SIN‐1 cause downregulation of sirtuin expression in mouse astrocytes

Astrocytes play essential roles in mediating inflammation in ischemic brain diseases. Sirtuins are important proteins regulating multiple biological processes including aging, inflammation and survival. The expression and function of sirtuins in astrocytes have not been reported. In this study, we use primary cultures of mouse astrocytes to study the expression of sirtuins, and how their levels respond in various conditions including oxidative stress induced by 3‐morpholinosydnonimine (SIN‐1), resveratrol, sirtinol, or pre‐treated with resveratrol or sirtinol followed by SIN‐1. Mouse astrocytes express all seven forms of sirtuins with sirt2, sirt3, sirt7 being the highest expressed.
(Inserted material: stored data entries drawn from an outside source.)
(** * HooRAGLib: the OpenAI wrapper [OpenAILLM] and its retriever protocol

    A shallow embedding of [src/HooRAGLib/Models/OpenAI.py] together with
    the parts of [Retrievers/BaseRetriever.py] and [Helpers/Errors.py] it
    relies on.  Python exceptions become an explicit result type, the
    instance attributes become a record of optional fields (so that
    [hasattr] can be asked), retriever objects live in a heap and are
    referred to by address, and every call that leaves the wrapper (provider
    or retriever) is appended to a trace. *)

From Stdlib Require Import ZArith.
From stdpp Require Import base option strings list gmap.

Set Warnings "-register-all".
Local Open Scope string_scope.

(** ** Python values and exceptions *)

Definition addr := nat.

(** The dynamically typed values the wrapper handles: [None], booleans,
    integers, strings, lists and references to heap objects. *)
Inductive pyval : Type :=
  | PyNone
  | PyBool (b : bool)
  | PyInt (z : Z)
  | PyStr (s : string)
  | PyList (l : list pyval)
  | PyRef (a : addr).

(** Truth value testing ([not x], [if x]): [None], [False], [0], the empty
    string and the empty list are false; an object is true by default. *)
Definition truthy (v : pyval) : bool :=
  match v with
  | PyNone => false
  | PyBool b => b
  | PyInt z => negb (Z.eqb z 0)
  | PyStr s => negb (String.eqb s "")
  | PyList l => match l with [] => false | _ :: _ => true end
  | PyRef _ => true
  end.

(** Exception classes: the builtins the code raises or meets, the library's
    own [EmbeddingError] (Helpers/Errors.py), the three exceptions imported
    from the provider SDK, any other class that derives from [Exception]
    ([OtherError]), and the classes that derive from [BaseException] without
    deriving from [Exception], such as [KeyboardInterrupt], [SystemExit]
    and [GeneratorExit] ([BaseExceptionOnly]). *)
Inductive exc_class : Type :=
  | ValueError
  | TypeError
  | AttributeError
  | KeyError
  | NotImplementedError
  | EmbeddingError
  | AuthenticationError
  | APIError
  | RateLimitError
  | OtherError (name : string)
  | BaseExceptionOnly (name : string).
(** * Shipping Data API (app.py): query construction and value normalisers

    A shallow embedding of the parts of [src/app.py] that build SQL text,
    normalise text-encoded dates and numbers, shape pagination blocks and
    maintain the scheduled-reports table. *)

From Stdlib Require Import String Ascii List ZArith Lia Bool Setoid Morphisms Sorting Permutation.
Import ListNotations.
Open Scope string_scope.
Open Scope Z_scope.

(** ** Python string helpers *)

(** [str.lower()] on ASCII text. *)
Definition ascii_lower (c : ascii) : ascii :=
  let n := nat_of_ascii c in
  if (Nat.leb 65 n && Nat.leb n 90)%bool then ascii_of_nat (n + 32) else c.

Fixpoint py_lower (s : string) : string :=
  match s with
  | EmptyString => EmptyString
  | String c r => String (ascii_lower c) (py_lower r)
  end.

(** Truthiness of an optional request argument: [None] and [''] are falsy. *)
Definition truthy (o : option string) : bool :=
  match o with
  | None => false
  | Some EmptyString => false
  | Some _ => true
  end.

Definition is_digit (c : ascii) : bool :=
  let n := nat_of_ascii c in (Nat.leb 48 n && Nat.leb n 57)%bool.

Definition digit (n : Z) : ascii := ascii_of_nat (48 + Z.to_nat n).

(** [k]-digit zero-padded decimal rendering, as strftime's [%Y] (k = 4),
    [%m] and [%d] (k = 2) produce it. *)
Fixpoint zpad (k : nat) (n : Z) : string :=
  match k with
  | O => EmptyString
  | S k' => zpad k' (n / 10) ++ String (digit (n mod 10)) EmptyString
  end.

(** Value of a decimal digit string (used to compare YYYYMMDD strings). *)
Fixpoint dec_value_acc (acc : Z) (s : string) : Z :=
  match s with
  | EmptyString => acc
  | String c r => dec_value_acc (acc * 10 + (Z.of_nat (nat_of_ascii c) - 48)) r
  end.

Definition dec_value (s : string) : Z := dec_value_acc 0 s.

Fixpoint all_digits (s : string) : bool :=
  match s with
  | EmptyString => true
  | String c r => is_digit c && all_digits r
  end.

(** ** Python [datetime] *)

(** A naive [datetime]; the time of day is kept as seconds since midnight
    (microseconds play no role in any formatting done by the code). *)
Record datetime := mkdt {
  dt_year : Z; dt_month : Z; dt_day : Z; dt_sec : Z
}.

Definition is_leap (y : Z) : bool :=
  ((y mod 4 =? 0) && negb (y mod 100 =? 0)) || (y mod 400 =? 0).

Definition days_in_month (y m : Z) : Z :=
  if m =? 2 then (if is_leap y then 29 else 28)
  else if (m =? 4) || (m =? 6) || (m =? 9) || (m =? 11) then 30
  else 31.

(** A date [datetime] accepts: [MINYEAR = 1], [MAXYEAR = 9999]. *)
Definition valid_dt (x : datetime) : Prop :=
  1 <= dt_year x <= 9999 /\ 1 <= dt_month x <= 12 /\
  1 <= dt_day x <= days_in_month (dt_year x) (dt_month x).

(** One calendar day back / forward; [None] is the [OverflowError]
    raised when the result leaves years 1..9999. *)
Definition prev_day (x : datetime) : option datetime :=
  let '(mkdt y m d s) := x in
  if 1 <? d then Some (mkdt y m (d - 1) s)
  else if 1 <? m then Some (mkdt y (m - 1) (days_in_month y (m - 1)) s)
  else if 1 <? y then Some (mkdt (y - 1) 12 31 s)
  else None.

Definition next_day (x : datetime) : option datetime :=
  let '(mkdt y m d s) := x in
  if d <? days_in_month y m then Some (mkdt y m (d + 1) s)
  else if m <? 12 then Some (mkdt y (m + 1) 1 s)
  else if y <? 9999 then Some (mkdt (y + 1) 1 1 s)
  else None.

(** [x - timedelta(days=n)] and [x + timedelta(days=n)]. *)
Fixpoint sub_days (n : nat) (x : datetime) : option datetime :=
  match n with
  | O => Some x
  | S n' => match prev_day x with
            | Some y => sub_days n' y
            | None => None
            end
  end.

Fixpoint add_days (n : nat) (x : datetime) : option datetime :=
  match n with
  | O => Some x
  | S n' => match next_day x with
            | Some y => add_days n' y
            | None => None
            end
  end.

(** [.replace(hour=0, minute=0, second=0, microsecond=0)] *)
Definition midnight (x : datetime) : datetime :=
  mkdt (dt_year x) (dt_month x) (dt_day x) 0.

(** [.strftime('%Y%m%d')] *)
Definition strftime_ymd (x : datetime) : string :=
  zpad 4 (dt_year x) ++ zpad 2 (dt_month x) ++ zpad 2 (dt_day x).

(** ** [parse_date_filter] (app.py, lines 151-184)

    [now] is [datetime.now()]; [dparse] is [dateutil.parser.parse], [None]
    when it raises.  Every exception is caught by the bare [except] and
    turned into [(None, None)], written [None] here. *)
Section DateFilter.

Variable now : datetime.
Variable dparse : string -> option datetime.

(** The [if/elif] chain computing [start_date, end_date]; [None] stands for
    the [total] early return and for every exception raised on the way. *)
Definition date_filter_range (ds : string) : option (datetime * datetime) :=
  if String.eqb (py_lower ds) "today" then Some (midnight now, now)
  else if String.eqb (py_lower ds) "week" then
    match sub_days 7 now with Some st => Some (st, now) | None => None end
  else if String.eqb (py_lower ds) "month" then
    match sub_days 30 now with Some st => Some (st, now) | None => None end
  else if String.eqb (py_lower ds) "year" then
    match sub_days 365 now with Some st => Some (st, now) | None => None end
  else if String.eqb (py_lower ds) "total" then None
  else
    match dparse ds with
    | Some parsed =>
        let st := midnight parsed in
        match add_days 1 st with Some en => Some (st, en) | None => None end
    | None => None
    end.

Definition parse_date_filter (date_str : option string) : option (string * string) :=
  match date_str with
  | None | Some EmptyString => None
  | Some ds =>
    match date_filter_range ds with
    | Some (st, en) => Some (strftime_ymd st, strftime_ymd en)
    | None => None
    end
  end.

End DateFilter.

(** A model of [dateutil.parser.parse] on ISO [YYYY-MM-DD] strings, used to
    run the code on concrete literal dates. *)
Definition digit_val (c : ascii) : Z := Z.of_nat (nat_of_ascii c) - 48.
SIN‐1 (0.2–1 mM) profoundly down‐regulated the expression of all forms of sirtuins. Sirtinol (50–200 uM) significantly down‐regulated the expression of all forms of sirtuins except sirt3. Resveratrol (50–150 uM) did not significantly affect the expression of sirtuins. However, pretreatment of reseveratrol (100 uM) but not sirtinol attenuated the effect of SIN‐1 in downregulating the expression of sirtuins. Our findings suggest oxidative stress and the modulation of sirtuins expression might be closely linked. (Supported by “Rising Star” Grant from Science and Technology Commission of Shanghai and Young Investigator Grant from National Natural Science Foundation of China to W. X.)